- _Task to complete_
Select all lines in the records that include "slice".

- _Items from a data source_
Definition set_previousDocumentElementOverflowSetting (v : option string) (m : Vars) : Vars :=
  {| isIosDevice := isIosDevice m; firstTargetElement := firstTargetElement m;
     allTargetElements := allTargetElements m; initialClientY := initialClientY m;
     previousBodyOverflowSetting := previousBodyOverflowSetting m;
     previousDocumentElementOverflowSetting := v;
     previousBodyPaddingRight := previousBodyPaddingRight m; handlers := handlers m |}.

Definition set_previousBodyPaddingRight (v : option string) (m : Vars) : Vars :=
  {| isIosDevice := isIosDevice m; firstTargetElement := firstTargetElement m;
     allTargetElements := allTargetElements m; initialClientY := initialClientY m;
     previousBodyOverflowSetting := previousBodyOverflowSetting m;
     previousDocumentElementOverflowSetting := previousDocumentElementOverflowSetting m;
     previousBodyPaddingRight := v; handlers := handlers m |}.

Definition set_handlers (v : list (Elem * BodyHandler)) (m : Vars) : Vars :=
  {| isIosDevice := isIosDevice m; firstTargetElement := firstTargetElement m;
     allTargetElements := allTargetElements m; initialClientY := initialClientY m;
     previousBodyOverflowSetting := previousBodyOverflowSetting m;
     previousDocumentElementOverflowSetting := previousDocumentElementOverflowSetting m;
     previousBodyPaddingRight := previousBodyPaddingRight m; handlers := v |}.

(** ** Host primitives *)

(** [Map.prototype.set], [get] and [delete] on the insertion-ordered
    [handlers]. *)
Fixpoint map_set (k : Elem) (v : BodyHandler) (m : list (Elem * BodyHandler))
  : list (Elem * BodyHandler) :=
  match m with
  | [] => [(k, v)]
  | (k', v') :: rest =>
      if decide (k' = k) then (k, v) :: rest else (k', v') :: map_set k v rest
  end.

Fixpoint map_get (k : Elem) (m : list (Elem * BodyHandler)) : option BodyHandler :=
  match m with
  | [] => None
  | (k', v) :: rest => if decide (k' = k) then Some v else map_get k rest
  end.

Definition map_delete (k : Elem) (m : list (Elem * BodyHandler))
  : list (Elem * BodyHandler) :=
  filter (fun p => p.1 <> k) m.

(** [document.body.addEventListener(type, callback, { passive: false })]:
    nothing happens for an [undefined] callback or for a listener that is
    already registered. *)
Definition addEventListener (ty : EventType) (callback : option BodyHandler)
    (d : Doc) : Doc :=
  match callback with
  | None => d
  | Some h =>
      let l := {| listener_type := ty; listener_handler := h |} in
      if bool_decide (l ∈ bodyListeners d) then d
      else set_bodyListeners (bodyListeners d ++ [l])%list d
  end.

(** [document.body.removeEventListener(type, callback)] *)
Definition removeEventListener (ty : EventType) (callback : option BodyHandler)
    (d : Doc) : Doc :=
  match callback with
  | None => d
  | Some h =>
      let l := {| listener_type := ty; listener_handler := h |} in
      set_bodyListeners (filter (fun l' => l' <> l) (bodyListeners d)) d
  end.

(** [setTimeout(callback)]: callbacks run later, oldest first. *)
Definition setTimeout (t : Task) (s : State) : State :=
  with_timers (fun q => (q ++ [t])%list) s.

(** [e.preventDefault()] on a cancelable event. *)
Definition preventDefault (rawEvent : TouchEvent) : bool * TouchEvent :=
  (false,
   {| target := target rawEvent; targetTouches := targetTouches rawEvent;
      defaultPrevented := true |}).
(** X18. Under GitOps, with the secret store in use, exactly one argument
    and none of the refused flags, [Run] goes on to fetch the chart: the
    first thing it asks for is the chart named by the argument, in the
    version given, from the repository given or else the repository of the
    team or else the default one.  The options of the command line when no
    flag is given are such options. *)
Theorem X18_accepted_flags_fetch_the_chart (sys : AddApp.Sys) (st : AddApp.St)
    (devEnv : jenkinsv1.Environment) (app : string) :
  let o := AddApp.opts st in
  let team := jenkinsv1.AppsRepository (jenkinsv1.TeamSettings_ (jenkinsv1.Spec devEnv)) in
  let repo := if Go.isEmpty (AddApp.Repo o)
              then (if Go.isEmpty team then AddApp.DEFAULT_CHARTMUSEUM_URL sys else team)
              else AddApp.Repo o in
  snd (AddApp.GetDevEnv sys (E:=error) st) = Ok (true, devEnv) ->
  AddApp.UseVault sys = true ->
  AddApp.Args o = [app] ->
  AddApp.ReleaseName o = "" ->
  AddApp.HelmUpdate o = true ->
  AddApp.Namespace o = "" \/ AddApp.Namespace o = AddApp.DefaultNamespace sys ->
  AddApp.SetValues o = [] ->
  (length (AddApp.slice (AddApp.ValuesFiles o)) <= 1)%nat ->
  repo <> "" ->
  exists rest,
    AddApp.trace (fst (AddApp.Run sys st))
    = AddApp.trace st
      ++ AddApp.EvInspectChart app (AddApp.Version o) repo (AddApp.Username o)
           (AddApp.Password o) :: rest.
Proof.
  cbv zeta. intros Hdev Hv Hargs Hrel Hhelm Hns Hset Hvf Hrepo.
  apply GetDevEnv_gitOps in Hdev.
  destruct st as [o t]. cbn [AddApp.opts AddApp.trace] in *.
  assert (Hns' : negb (Go.isEmpty (AddApp.Namespace o))
                 && negb (String.eqb (AddApp.Namespace o) (AddApp.DefaultNamespace sys)) = false).
  { destruct Hns as [H|H]; rewrite H; [reflexivity|].
    rewrite String.eqb_refl. apply andb_false_r. }
  assert (Hvf' : (1 <? length (AddApp.slice (AddApp.ValuesFiles o)))%nat = false)
    by (apply Nat.ltb_ge; exact Hvf).
  apply isEmpty_false in Hrepo.
  rewrite Inv.Run_afterDevEnv. unfold bind at 1. rewrite Hdev. cbv beta iota.
  unfold AddApp.afterDevEnv. remember (AddApp.InspectChart sys) as IC eqn:HIC.
  destruct (Go.isEmpty (AddApp.Repo o)) eqn:ER;
    [destruct (Go.isEmpty (jenkinsv1.AppsRepository
                 (jenkinsv1.TeamSettings_ (jenkinsv1.Spec devEnv)))) eqn:ET|];
    AddAppFacts.step;
    repeat (progress (rewrite ?ER, ?ET, ?Hrel, ?Hhelm, ?Hns', ?Hset, ?Hvf', ?Hv, ?Hargs,
                        ?Hrepo; simpl)).
  all: subst IC;
    match goal with
    | |- context [AddApp.InspectChart ?y ?c ?v ?r ?u ?p (AddApp.inspectChartFunc _ ?a ?w) ?s] =>
        destruct (RunFacts.InspectChart_first y c v r u p a w s) as (rest & Hrest)
    end;
    exists rest; rewrite Hrest; reflexivity.
Qed.

Lemma X18_accepted_flags_fetch_the_chart_witness :
  exists rest,
    AddApp.trace
      (fst (AddApp.Run (AddApp.sys0 true true "https://github.com/acme/environment-dev.git")
              (AddApp.start (AddApp.cliDefaults "jx" ["app"]))))
    = [] ++ AddApp.EvInspectChart "app" "" "http://chartmuseum.jenkins-x.io" "" "" :: rest.
Proof.
  refine (X18_accepted_flags_fetch_the_chart
            (AddApp.sys0 true true "https://github.com/acme/environment-dev.git")
            (AddApp.start (AddApp.cliDefaults "jx" ["app"])) _ "app"
            eq_refl eq_refl eq_refl eq_refl eq_refl _ eq_refl _ _).
  - right. reflexivity.
  - simpl. lia.
  - discriminate.
Defined.

(** X19. Without GitOps an alias is refused: [Run] returns an
    [InvalidOption] error for [alias] and has only logged. *)
Theorem X19_alias_needs_gitops (sys : AddApp.Sys) (st : AddApp.St)
    (devEnv : jenkinsv1.Environment) :
  snd (AddApp.GetDevEnv sys (E:=error) st) = Ok (false, devEnv) ->
  AddApp.Alias (AddApp.opts st) <> "" ->
  snd (AddApp.Run sys st)
  = Err (ErrInvalidOption "alias" (AddApp.Alias (AddApp.opts st))
           "unable to specify --alias when NOT using GitOps for your dev environment") /\
  exists logs,
    AddApp.trace (fst (AddApp.Run sys st)) = AddApp.trace st ++ logs /\
    forallb AddApp.isLog logs = true.
Proof.
  intros Hdev Halias. apply isEmpty_false in Halias.
  destruct (RunFacts.GetDevEnv_frame sys st) as (logs & g & d & Heq & Hlogs).
  rewrite Heq in Hdev. injection Hdev as -> ->.
  assert (Hrun : exists o',
            AddApp.Run sys st
            = ({| AddApp.opts := o'; AddApp.trace := AddApp.trace st ++ logs |},
               Err (ErrInvalidOption "alias" (AddApp.Alias (AddApp.opts st))
                      "unable to specify --alias when NOT using GitOps for your dev environment"))).
  { rewrite Inv.Run_afterDevEnv. unfold bind at 1. rewrite Heq. cbv beta iota.
    unfold AddApp.afterDevEnv. destruct st as [o t]. cbn [AddApp.opts AddApp.trace] in *.
    AddAppFacts.step.
    repeat (simpl; rewrite ?Halias;
            try match goal with
                | |- context [Go.isEmpty ?x] =>
                    lazymatch x with
                    | AddApp.Alias _ => fail
                    | _ => destruct (Go.isEmpty x) eqn:?
                    end
                end).
    all: eexists; reflexivity. }
  destruct Hrun as (o' & Hrun). rewrite Hrun. simpl. eauto.
Qed.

- _Written response_
  (length (AddApp.slice (AddApp.ValuesFiles o)) <= 1)%nat ->
  assert (Hvf' : (1 <? length (AddApp.slice (AddApp.ValuesFiles o)))%nat = false)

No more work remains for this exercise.